■ **Work item**:
Write out, word for word, every line in the data below from the one containing "es = parsedPosts es'" to the one containing "Definition besideContent (p", both of them included.

>>>

(** What reading and parsing the entry [f] of the posts directory gives:
    the post, or the message of the exception. *)
Definition loadPost (es : tree) (f : string) : json + string :=
  match assoc f es with
  | Some (File text) => JSON_parse text
  | Some (Dir _) => inr (message (FS.EISDIR "read"))
  | None =>
      inr (message (FS.ENOENT "open"
                      (path_join ROOT ["content"; "posts"; f])))
  end.

Definition parsedPosts (es : tree) : list json :=
  flat_map (fun f => match loadPost es f with
                     | inl post => [post]
                     | inr _ => []
                     end) (postFiles es).

Definition postWarnings (es : tree) : list event :=
  flat_map (fun f => match loadPost es f with
                     | inl _ => []
                     | inr m => [Warn ("  ⚠  " +:+ f +:+ ": " +:+ m)]
                     end) (postFiles es).

(** The text of [v.property || ''] when that is a string: the property if
it is a string, the empty string if it is missing or falsy.  There is
none when [v] is [null], where reading the property throws, and none
when the property is truthy and not a string. *)
Definition textField (property : string) (v : json) : option string :=
match v with
| JNull => None
| JObject props =>
    match assoc property props with
    | Some (JString s) => Some s
    | Some d => if ToBoolean (Some d) then None else Some ""
    | None => Some ""
    end
| _ => Some ""
end.

(** The text a post is sorted by.  On a post without one the comparator
of [readPosts] throws. *)
Definition dateKey (post : json) : option string := textField "date" post.

Definition keyOf (post : json) : string :=
  match dateKey post with Some k => k | None => "" end.

Definition isNull (v : json) : bool :=
  match v with JNull => true | _ => false end.

(** The posts of a project can be sorted without an exception of the
    comparator: there is no posts directory, or every post that parses
    has a date key.  With a comparison of the host that is consistent,
    every sort then returns the same array. *)
Definition datedPosts (r : tree) : Prop :=
  match FS.lookup ["content"; "posts"] r with
  | None => True
  | Some (File _) => False
  | Some (Dir es) => Forall (fun post => dateKey post <> None) (parsedPosts es)
  end.

(** The tree [cleanDir(DIST_DIR)] leaves: no old [dist], an empty new one. *)
Definition cleaned (r : tree) : tree :=
  FS.unlink "dist" r ++ [("dist", Dir [])].

(** The tree of the project [r] when [dist] is the directory of [D]. *)
Definition inDistOf (r : tree) (D : tree) : tree :=
FS.unlink "dist" r ++ [("dist", Dir D)].

(** There is nothing, or a regular file. *)
Definition notDir (n : option node) : Prop :=
match n with Some (Dir _) => False | _ => True end.

(** Two projects that differ at most in their posts directories, which
hold the same parsed posts. *)
Definition samePosts (r r' : tree) : Prop :=
(forall k, k <> "content" -> assoc k r = assoc k r') /\
(forall k q, k <> "posts" ->
             FS.lookup ("content" :: k :: q) r
             = FS.lookup ("content" :: k :: q) r') /\
match FS.lookup ["content"; "posts"] r, FS.lookup ["content"; "posts"] r' with
| Some (Dir es), Some (Dir es') => parsedPosts es = parsedPosts es'
| Some (File _), Some (File _) => True
| None, None => True
| _, _ => False
end.

(** The paths outside [content], and the paths in [dist]. *)
Definition besideContent (p : path) : Prop :=
exists k q, p = k :: q /\ k <> "content".

Definition belowDist (p : path) : Prop := exists q, p = "dist" :: q.

(** Two paths that part: neither leads through the other. *)
Definition apart (p q : path) : Prop :=
exists c a x b y, p = c ++ a :: x /\ q = c ++ b :: y /\ a <> b.

(** What a copy of the node [n] leaves under [name], and the line that
    reports it. *)
Definition copied (name : string) (n : option node) : tree :=
match n with
| Some c => [(name, c)]
| None => []
end.

Definition reported (line : string) (n : option node) : list event :=
match n with
| Some _ => [Log line]
| None => []
end.

(** The entries of [dist] that [build] makes, each with the path it is
    made from. *)
Definition outputs : list (string * path) :=
[("index.html", ["templates"; "entry.html"]);
 ("ripple.html", ["templates"; "ripple.html"]);
 ("clean.html", ["templates"; "clean.html"]);
 ("blog.html", ["templates"; "blog.html"]);
 ("assets", ["assets"]);
 ("CNAME", ["CNAME"])].

(** There is nothing, or a directory as a file system holds it. *)
Definition directoryOrNothing (n : option node) : Prop :=
match n with
| Some (Dir es) => wellFormed (Dir es) = true
| Some (File _) => False
| None => True
end.

(** The line of the console that reports the elapsed time. *)
Definition isTimingLine (e : event) : bool :=
  match e with
  | Log text => Str.startsWith text (Str.newline +:+ "━━━ Build complete in ")
  | _ => false
  end.

Definition withoutTiming (out : list event) : list event :=
  filter (fun e => negb (isTimingLine e)) out.

(** *** The statements of [build] after the entry page

    [build] is the statements up to the entry page followed by
    [build_pages] ([build_unfold] below); [build_tail] are the statements
    after the origin pages. *)

Definition build_tail (start finish : Z) : F unit :=
let blogTpl := path_join ROOT ["templates"; "blog.html"] in
e <- existsSync blogTpl ;;
(if e then
   html <- readFileSync blogTpl ;;
   html <- injectData html ;;
   writeFileSync (path_join DIST_DIR ["blog.html"]) html ;;
   console_log "  ✓ blog.html (SPA)"
 else console_warn "  ⚠  templates/blog.html not found") ;;
let assetsDir := path_join ROOT ["assets"] in
e <- existsSync assetsDir ;;
(if e then
   copyDirSync assetsDir (path_join DIST_DIR ["assets"]) ;;
   console_log "  ✓ assets/"
 else ret tt) ;;
let cname := path_join ROOT ["CNAME"] in
e <- existsSync cname ;;
(if e then
   copyFileSync cname (path_join DIST_DIR ["CNAME"]) ;;
   console_log "  ✓ CNAME"
 else ret tt) ;;
console_log (Str.newline +:+ "━━━ Build complete in "
             +:+ toFixed2 (finish - start) +:+ "s ━━━" +:+ Str.newline).

(** The body of the loop over the origin pages. *)
Definition origin_page (originHTML : option string) (page : string) : F unit :=
let srcPath := path_join ROOT ["templates"; page] in
e <- existsSync srcPath ;;
if e then
  html <- readFileSync srcPath ;;
  let html := injectOrigin html originHTML in
  writeFileSync (path_join DIST_DIR [page]) html ;;
  console_log ("  ✓ " +:+ page +:+ " (origin injected)")
else console_warn ("  ⚠  templates/" +:+ page +:+ " not found").

Definition build_pages (start finish : Z) (originHTML : option string) : F unit :=
for_of ["ripple.html"; "clean.html"] tt (fun _ page => origin_page originHTML page) ;;
build_tail start finish.

(** The exit code of the process that runs [build();]: an exception that
    nothing catches ends it with code 1. *)
Definition exitCode {A} (o : outcome A) : Z :=
  match o with
  | Ok _ => 0
  | Throw _ => 1
  | Exit code => code
  end.

End Program.

(** ** A reference host

  A host to run the script on sample projects.  Its numbers are the
  integers below 2^53 and its [JSON.parse] accepts the JSON texts made of
  objects, arrays, integers, [true], [false], [null] and strings with the
  two-character escapes, without duplicate or numeric keys; on these texts
  it returns what [JSON.parse] returns.  Every other text it rejects,
  the JSON texts with fractions, exponents, unicode escapes and numeric or
  duplicate keys included, and its two messages stand for the messages
  of the engine, which are others and change with its version.  Its
  collation is the code-unit order, which is the order of the root locale
  on ISO dates.  The properties are stated of every host; this one runs
  the samples. *)
Module Reference.

Definition isSpace (c : ascii) : bool :=
  let n := nat_of_ascii c in
  Nat.eqb n 32 || Nat.eqb n 9 || Nat.eqb n 10 || Nat.eqb n 13.

Fixpoint skip (s : string) : string :=
  match s with
  | String c r => if isSpace c then skip r else s
  | "" => ""
  end.

Definition unescape (c : ascii) : option ascii :=
  let n := nat_of_ascii c in
  if Nat.eqb n 34 then Some c
  else if Nat.eqb n 92 then Some c
  else if Ascii.eqb c "/" then Some c
  else if Ascii.eqb c "b" then Some (ascii_of_nat 8)
  else if Ascii.eqb c "t" then Some (ascii_of_nat 9)
  else if Ascii.eqb c "n" then Some (ascii_of_nat 10)
  else if Ascii.eqb c "f" then Some (ascii_of_nat 12)
  else if Ascii.eqb c "r" then Some (ascii_of_nat 13)
  else None.

(** The characters of a string literal after its opening quote, and the
    text after its closing quote. *)
Fixpoint stringBody (s : string) : option (string * string) :=
  match s with
  | "" => None
  | String c r =>
      let n := nat_of_ascii c in
      if Nat.eqb n 34 then Some ("", r)
      else if Nat.eqb n 92 then
        match r with
        | String e r' =>
            match unescape e, stringBody r' with
            | Some c', Some (t, rest) => Some (String c' t, rest)
            | _, _ => None
            end
        | "" => None
        end
      else if Nat.ltb n 32 then None
      else
        match stringBody r with
        | Some (t, rest) => Some (String c t, rest)
        | None => None
        end
  end.

Definition digit (c : ascii) : option Z :=
  let n := nat_of_ascii c in
  if Nat.leb 48 n && Nat.leb n 57 then Some (Z.of_nat (n - 48)) else None.

Fixpoint digits (acc : Z) (s : string) : Z * string :=
  match s with
  | String c r =>
      match digit c with
      | Some d => digits (10 * acc + d) r
      | None => (acc, s)
      end
  | "" => (acc, s)
  end.

(** An integer without sign: no leading zero, no fraction, no exponent. *)
Definition natural (s : string) : option (Z * string) :=
  match s with
  | String c r =>
      match digit c with
      | Some d =>
          let '(n, rest) := if (d =? 0)%Z then (0%Z, r) else digits d r in
          match rest with
          | String c' _ =>
              if Ascii.eqb c' "." || Ascii.eqb c' "e" || Ascii.eqb c' "E"
                 || match digit c' with Some _ => true | None => false end
              then None
              else if (n <? 2 ^ 53)%Z then Some (n, rest) else None
          | "" => if (n <? 2 ^ 53)%Z then Some (n, rest) else None
          end
      | None => None
      end
  | "" => None
  end.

<<<

■ **Solution to this problem**:
| Some (Dir es), Some (Dir es') => parsedPosts es = parsedPosts es'
| Some (File _), Some (File _) => True
| None, None => True
| _, _ => False
end.

(** The paths outside [content], and the paths in [dist]. *)
Definition besideContent (p : path) : Prop :=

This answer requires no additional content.